=== Begin Enclosure ===
Lemma kept_inv c c' root r0 removed :
  chain_inv c → walk (connected c) root r0 removed [] → kept c c' removed → chain_inv c'.
Proof.
  intros [Hpol Hent Hbest Horph Hwait Hpend Hbyp] Hw [Hcon Hb Hrest].
  assert (difficulty_policy c' = difficulty_policy c ∧ orphans c' = orphans c ∧
          orphans_by_parent c' = orphans_by_parent c) as (Ep & Eo & Eb) by (by rewrite Hrest).
  assert (connected c' ⊆ connected c) as Hsub.
  { apply map_subseteq_spec. intros i e. rewrite Hcon. by destruct (decide _). }
  assert (∀ i e parent, connected c' !! i = Some e → is_root (cs_share e) = false →
    connected c !! parent_id (cs_share e) = Some parent →
    connected c' !! parent_id (cs_share e) = Some parent) as Hpar.
  { intros i e parent Hi Hr Hp. rewrite Hcon in Hi |- *.
    destruct (decide (i ∈ removed)) as [|Hni]; [done|]. rewrite decide_False; [done|].
    intros Hin. apply Hni. pose proof (wk_closed _ _ _ _ _ Hw (parent_id (cs_share e)) i Hin) as Hc.
    rewrite app_nil_r in Hc. apply Hc. by exists e. }
  assert (all_linked c') as Hlinked.
  { intros i e Hi. pose proof (lookup_weaken _ _ _ _ Hi Hsub) as Hi'.
    pose proof (eo_link _ _ _ (Hent i e Hi')) as Hl. unfold linked in *.
    destruct (is_root (cs_share e)) eqn:Hr; [done|]. destruct Hl as (p & Hp & Hl).
    exists p. split; [by eapply Hpar|done]. }
  constructor; rewrite ?Ep, ?Eo, ?Eb; try done.
  - intros i e Hi. pose proof (Hent i e (lookup_weaken _ _ _ _ Hi Hsub)) as [].
    constructor; try done; [by rewrite (structural_ext c' c)|by eapply Hlinked|].
    intros Hv. destruct (eo_validated Hv) as (? & ? & Hd & Hl).
    assert (is_root (cs_share e) = true ∨ ∃ parent,
      connected c' !! parent_id (cs_share e) = Some parent ∧
      validated_ancestry parent = true) as Hl'.
    { destruct (is_root (cs_share e)) eqn:Hr; [by left|right].
      destruct Hl as [|(p & Hp & ?)]; [done|]. exists p. split; [by eapply Hpar|done]. }
    rewrite (enforces_ext c' c) by done. split; [done|]. split; [done|]. split; [|done].
    apply (difficulty_ok_restrict c); try done. destruct Hl' as [?|(p & -> & _)]; eauto.
  - intros i o Hi. apply (orphan_ok_ext c); [done| |by apply Horph].
    rewrite Hcon, (oo_connected _ _ _ (Horph i o Hi)). by destruct (decide _).
  - intros i o Hi HP. destruct (Hwait i o Hi HP) as [[Hn|?] ?]; [|done].
    split; [left|done]. rewrite Hcon, Hn. by destruct (decide _).
Qed.

(** Every outcome of the pruning operation. *)
Lemma prune_outcome c root :
  chain_inv c →
  (connected c !! root = None ∧ prune_connected_subtree_ids root c = (Ok [], c)) ∨
  ∃ r0 removed c', connected c !! root = Some r0 ∧ walk (connected c) root r0 removed [] ∧
    kept c c' removed ∧ prune_connected_subtree_ids root c = (Ok (sort_ids removed), c').
Proof.
  intros Hinv. unfold prune_connected_subtree_ids, exec_bind, exec_get, contains.
  destruct (connected c !! root) as [r0|] eqn:Hr0.
  2: { left. rewrite bool_decide_false by apply is_Some_None. done. }
  right. rewrite bool_decide_true by done. cbn [negb].
  destruct (subtree_loop_ok c root r0 (S (size (connected c))) [] [root] Hinv Hr0
    (walk_start _ _ _ Hr0) ltac:(lia)) as (removed & -> & Hw).
  unfold exec_modify, exec_const, exec_ret. cbn [set_best set_connected connected best_tip_id].
  set (m := foldl (λ m id, delete id m) (connected c) removed).
  assert (∀ i, m !! i = if decide (i ∈ removed) then None else connected c !! i) as Hm
    by apply foldl_delete_lookup.
  destruct (best_recompute m) as (best & -> & Hbest).
  { intros i x Hx. rewrite Hm in Hx. destruct (decide _); [done|].
    apply (eo_id _ _ _ (pi_entry _ _ _ Hinv i x Hx)). }
  exists r0, removed. eexists. split; [done|]. split; [done|]. split; [|done]. by constructor.
Qed.

(** Pruning as a function of the map: the descendants are gone, the rest stays. *)
Lemma prune_exact c root :
  chain_inv c →
  ∃ removed c', prune_connected_subtree_ids root c = (Ok removed, c') ∧ NoDup removed ∧
    (∀ i, i ∈ removed ↔ is_Some (connected c !! root) ∧ descendant (connected c) root i) ∧
    (∀ i, connected c' !! i = if decide (i ∈ removed) then None else connected c !! i) ∧
    orphans c' = orphans c ∧ best_ok (connected c') (best_tip_id c') ∧ chain_inv c'.
Proof.
  intros Hinv.
  destruct (prune_outcome c root Hinv) as [[Hn ->]|(r0 & removed & c' & Hr & Hw & Hk & ->)].
  - exists [], c. rewrite Hn. split; [done|]. split; [apply NoDup_nil_2|].
    split; [intros i; split; [by intros ?%elem_of_nil|by intros [[? ?] _]]|].
    split; [intros i; by rewrite decide_False by apply not_elem_of_nil|].
    split; [done|]. split; [apply Hinv|done].
  - exists (sort_ids removed), c'. rewrite Hr. split; [done|].
    pose proof (wk_nodup _ _ _ _ _ Hw) as Hnd. rewrite app_nil_r in Hnd.
    split; [unfold sort_ids; by rewrite merge_sort_Permutation|].
    split; [intros i; rewrite elem_of_sort_ids, (walk_done _ _ _ _ _ Hw); naive_solver|].
    split; [|split; [by rewrite (kp_rest _ _ _ Hk)|split; [apply Hk|by eapply kept_inv]]].
    intros i. rewrite (kp_connected _ _ _ Hk).
    destruct (decide (i ∈ removed)) as [Hi|Hi]; [rewrite decide_True|rewrite decide_False];
      by rewrite ?elem_of_sort_ids.
Qed.

Lemma descendant_mono m m' root i : m ⊆ m' → descendant m root i → descendant m' root i.
Proof.
  intros Hsub. apply rtc_subrel. intros p j (e & He & Hr). exists e. split; [|done].
  by eapply lookup_weaken.
Qed.

(** The descendants that a pruning leaves are those there were. *)
Lemma descendant_pruned m m' (removed : list ShareId) root i :
  (∀ p j, p ∈ removed → child m p j → j ∈ removed) →
  (∀ j, m' !! j = if decide (j ∈ removed) then None else m !! j) →
  descendant m root i → i ∉ removed → descendant m' root i.
Proof.
  intros Hcl Hm'. unfold descendant. revert i. refine (rtc_ind_r _ root _ _); [done|].
  intros p j Hd Hpj IH Hj.
  assert (p ∉ removed) as Hp by (intros Hp; by apply Hj, (Hcl p)).
  eapply rtc_r; [by apply IH|]. destruct Hpj as (e & He & Hr). exists e. split; [|done].
  by rewrite Hm', decide_False.
Qed.

(** [prune_connected_subtree] counts what it removes. *)
Lemma prune_count c root :
  chain_inv c →
  ∃ n c', prune_connected_subtree root c = (Ok n, c') ∧ chain_inv c' ∧ orphans c' = orphans c ∧
    connected c' ⊆ connected c ∧ (size (connected c) = size (connected c') + n)%nat ∧
    (∀ i, is_Some (connected c !! i) →
       (connected c' !! i = None ↔ is_Some (connected c !! root) ∧ descendant (connected c) root i)) ∧
    (∀ r i, descendant (connected c) r i → is_Some (connected c' !! i) →
       descendant (connected c') r i).
Proof.
  intros Hinv.
  destruct (prune_exact c root Hinv) as (removed & c' & Hp & Hnd & Hin & Hm & Ho & _ & Hinv').
  exists (length removed), c'. unfold prune_connected_subtree, exec_bind. rewrite Hp.
  split; [done|]. split; [done|]. split; [done|].
  assert (connected c' ⊆ connected c) as Hsub.
  { apply map_subseteq_spec. intros i e. rewrite Hm. by destruct (decide _). }
  split; [done|]. split.
  - assert (∀ i, i ∈ removed → is_Some (connected c !! i)) as Hdom.
    { intros i [[r0 Hr0] Hd]%Hin. apply rtc_inv_r in Hd as [->|(p & _ & e & He & _)]; eauto. }
    rewrite <-!size_dom. rewrite <-(size_list_to_set (C:=gset ShareId) removed) by done.
    rewrite <-size_union by (apply elem_of_disjoint; intros i [e He]%elem_of_dom Hi%elem_of_list_to_set;
      rewrite Hm, decide_True in He; done).
    f_equal. apply set_eq. intros i. rewrite elem_of_union, elem_of_list_to_set, !elem_of_dom, Hm.
    destruct (decide (i ∈ removed)); naive_solver.
  - split.
    + intros i [e He]. rewrite Hm, <-Hin. destruct (decide (i ∈ removed)); [done|]. rewrite He. done.
    + intros r i Hd [e He]. eapply (descendant_pruned _ _ removed); try done.
      * intros p j [Hr Hdp]%Hin Hc. apply Hin. split; [done|]. by eapply rtc_r.
      * intros Hi. by rewrite Hm, decide_True in He.
Qed.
=== End Enclosure ===
_How to complete this task:_ Beginning with the line that contains "removed); try done.", return every line through the end of the data above, exactly as written.

_Your solution:_
    + intros r i Hd [e He]. eapply (descendant_pruned _ _ removed); try done.
      * intros p j [Hr Hdp]%Hin Hc. apply Hin. split; [done|]. by eapply rtc_r.
      * intros Hi. by rewrite Hm, decide_True in He.
Qed.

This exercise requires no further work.